Column {data-width=400}
-----------------------------------------------------------------------

### Heavy Rain & High Wind
```{R}
df$event_type <- as.factor(df$event_type)
df$month_name <- as.factor(df$month_name)

df %>% select(month_name,event_type) %>% 
  group_by(month_name, event_type) %>%
  summarise(n=n()) %>%
  arrange(match(month_name, c('January', 'February','March', 'April', 'May', 'June', 'July', 'August', 'September','October', 'November', 'December'))) %>% 
  filter(event_type %in% c('Heavy Rain','High Wind')) -> df_2


df_2$month_name <- factor(df_2$month_name, levels=c('January', 'February','March', 'April', 'May', 'June', 'July', 'August', 'September','October', 'November', 'December'))


ggplot(df_2, aes(x = month_name , y = n, group=event_type, color=event_type, label = n)) +
  geom_line() +
  geom_text() +
  xlab("Month") +
  ylab("Total cases") +
  theme_bw()   
```

### Insight 3

1. High wind is more likely to happen in the winter, while heavy rain is more likely to happen in the summer.
2. The chance of high wind in the winter can nearly double that of the spring, and even 10 times more than that of the summer.
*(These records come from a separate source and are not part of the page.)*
(** C7: when usage evidence is reported exactly at indices 2 and 7,
    discovery returns the eight addresses of indices 0 to 7 in increasing
    order, the unused ones included, and persists the eight matching key
    records. *)
Theorem discover_usage_at_2_and_7 :
  (∀ i, i < restoringCheckingRange → used i = true ↔ i = 2 ∨ i = 7) →
  discover role networkId st
  = Returns (candidateAddress role address <$> [0; 1; 2; 3; 4; 5; 6; 7],
             withKeys role (candidateKey role pubkey <$> [0; 1; 2; 3; 4; 5; 6; 7]) st)
  ∧ keysOf role
      (withKeys role (candidateKey role pubkey <$> [0; 1; 2; 3; 4; 5; 6; 7]) st)
    = Some (candidateKey role pubkey <$> [0; 1; 2; 3; 4; 5; 6; 7]).
Proof.
  intros Hused. split; [|destruct role; reflexivity].
  apply (discover_truncates 7).
  - unfold restoringCheckingRange. lia.
  - apply Hused; [reflexivity | by right].
  - intros j Hj. destruct (used j) eqn:Hj7; [|reflexivity].
    apply Hused in Hj7; lia.
Qed.

End Run.

(** *** Discovery does not depend on what was stored before *)

Lemma restoreLoop_frame role seedHash networkId (fuel : nat) :
  ∀ (s : Scan) (st1 st2 : Storage),
  passphrase st1 = passphrase st2 →
  restoreLoop role fuel seedHash networkId s st2
  = outcome_map (λ r, (r.1, st2)) (restoreLoop role fuel seedHash networkId s st1).
Proof.
  induction fuel as [|fuel IH]; intros s st1 st2 Hpass.
  - destruct role; reflexivity.
  - destruct role; cbn [restoreLoop] in IH |- *;
      cbn [restorePlatformLoop restoreAssetLoop];
      (destruct (currentPath s <? restoringCheckingRange); [|reflexivity]);
      rewrite !bind_getPassphrase, Hpass;
      (destruct (getPublicKeyFromSeed _ _ _) as [pk|]; try reflexivity);
      rewrite !bind_await_Resolves.
    + destruct (PlatformAddress_fromAccountId _ _) as [a|]; try reflexivity.
      rewrite !bind_await_Resolves.
      destruct (getPlatformAccount _ _) as [acc|]; try reflexivity.
      rewrite !bind_await_Resolves. apply IH, Hpass.
    + destruct (AssetTransferAddress_fromTypeAndPayload _ _ _) as [a|];
        try reflexivity.
      rewrite !bind_await_Resolves.
      destruct (getAggsUTXOList _ _) as [utxo|]; try reflexivity.
      rewrite !bind_await_Resolves. apply IH, Hpass.
Qed.

(** *** Discovery terminates

    The loop makes at most [restoringCheckingRange] iterations, so the
    bound the restore functions pass to it is never reached: they return
    or propagate an exception. *)

Lemma restoreLoop_fuel role seedHash networkId (fuel : nat) :
  ∀ (s : Scan) (st : Storage),
  (N.to_nat (restoringCheckingRange - currentPath s) < fuel)%nat →
  restoreLoop role fuel seedHash networkId s st ≠ OutOfFuel.
Proof.
  induction fuel as [|fuel IH]; intros s st Hfuel; [lia|].
  destruct role; cbn [restoreLoop] in IH |- *;
    cbn [restorePlatformLoop restoreAssetLoop];
    (destruct (currentPath s <? restoringCheckingRange) eqn:Hlt; [|discriminate]);
    apply N.ltb_lt in Hlt;
    rewrite bind_getPassphrase;
    (destruct (getPublicKeyFromSeed _ _ _) as [pk|];
       [rewrite bind_await_Resolves | rewrite bind_await_Rejects; discriminate]).
  - destruct (PlatformAddress_fromAccountId _ _) as [a|];
      [rewrite bind_await_Resolves | rewrite bind_await_Rejects; discriminate].
    destruct (getPlatformAccount _ _) as [acc|];
      [rewrite bind_await_Resolves | rewrite bind_await_Rejects; discriminate].
    apply IH. cbn [currentPath]. lia.
  - destruct (AssetTransferAddress_fromTypeAndPayload _ _ _) as [a|];
      [rewrite bind_await_Resolves | rewrite bind_await_Rejects; discriminate].
    destruct (getAggsUTXOList _ _) as [utxo|];
      [rewrite bind_await_Resolves | rewrite bind_await_Rejects; discriminate].
    apply IH. cbn [currentPath]. lia.
Qed.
However, we need to be aware of the fact of the dataset only limits to year 2014. We need more data sample to verify the point.
3. Heavy rain weather event happened more smoothly over the seasons compared with high wind.

Column {data-width=300}
-----------------------------------------------------------------------

### Injuries by Month
```{r}
df %>% select(month_name,injuries_direct, injuries_indirect) %>% 
  group_by(month_name) %>%
 summarise(total_direct_injuries=sum(injuries_direct),
            total_indirect_injuries=sum(injuries_indirect)) %>% 
  arrange(match(month_name, c('January', 'February','March', 'April', 'May', 'June', 'July', 'August', 'September','October', 'November', 'December'))) %>% ungroup() -> df_3

df_3$month_name <- factor(df_3$month_name, levels=c('January', 'February','March', 'April', 'May', 'June', 'July', 'August', 'September','October', 'November', 'December'))

ggplot(df_3, aes(x=month_name, group=1)) +
  geom_line(aes(y=total_direct_injuries),color = "darkred") +
  geom_line(aes(y=total_indirect_injuries)) +
  xlab ("Month") +
  ylab("Injury Cases") +
  theme_classic()
```

### Insight 4
1. Direct and indirect injuries are more likely to happen on January, which can be explained by the possibility that the short weather event duration is more likely to happen in the winter.
2. Overall, there are more direct injuries on each month than indirect injuries.
3. Indirect injuries are more flat throughout the year, which can be explained by the definition of 'indirect injuries' that it could happen anytime.


Column {data-width=300}
-----------------------------------------------------------------------

### Deaths by Month
```{r}
df %>% select(month_name,deaths_direct, deaths_indirect) %>% 
  group_by(month_name) %>%
 summarise(total_direct_death=sum(deaths_direct),
            total_indirect_death=sum(deaths_indirect)) %>% 
  arrange(match(month_name, c('January', 'February','March', 'April', 'May', 'June', 'July', 'August', 'September','October', 'November', 'December'))) %>% ungroup() -> df_4

df_4$month_name <- factor(df_4$month_name, levels=c('January', 'February','March', 'April', 'May', 'June', 'July', 'August', 'September','October', 'November', 'December'))

ggplot(df_4, aes(x=month_name, group=1)) +
  geom_line(aes(y=total_direct_death),color = "blue") +
  geom_line(aes(y=total_indirect_death)) +
  xlab ("Month") +
  ylab("Death Cases") +
  theme_classic()
```

### Insight 5

Compared with injuries, direct death cases are more likely to happen in the Spring and Summer, while indirect death cases remain the lowest during the spring and summer.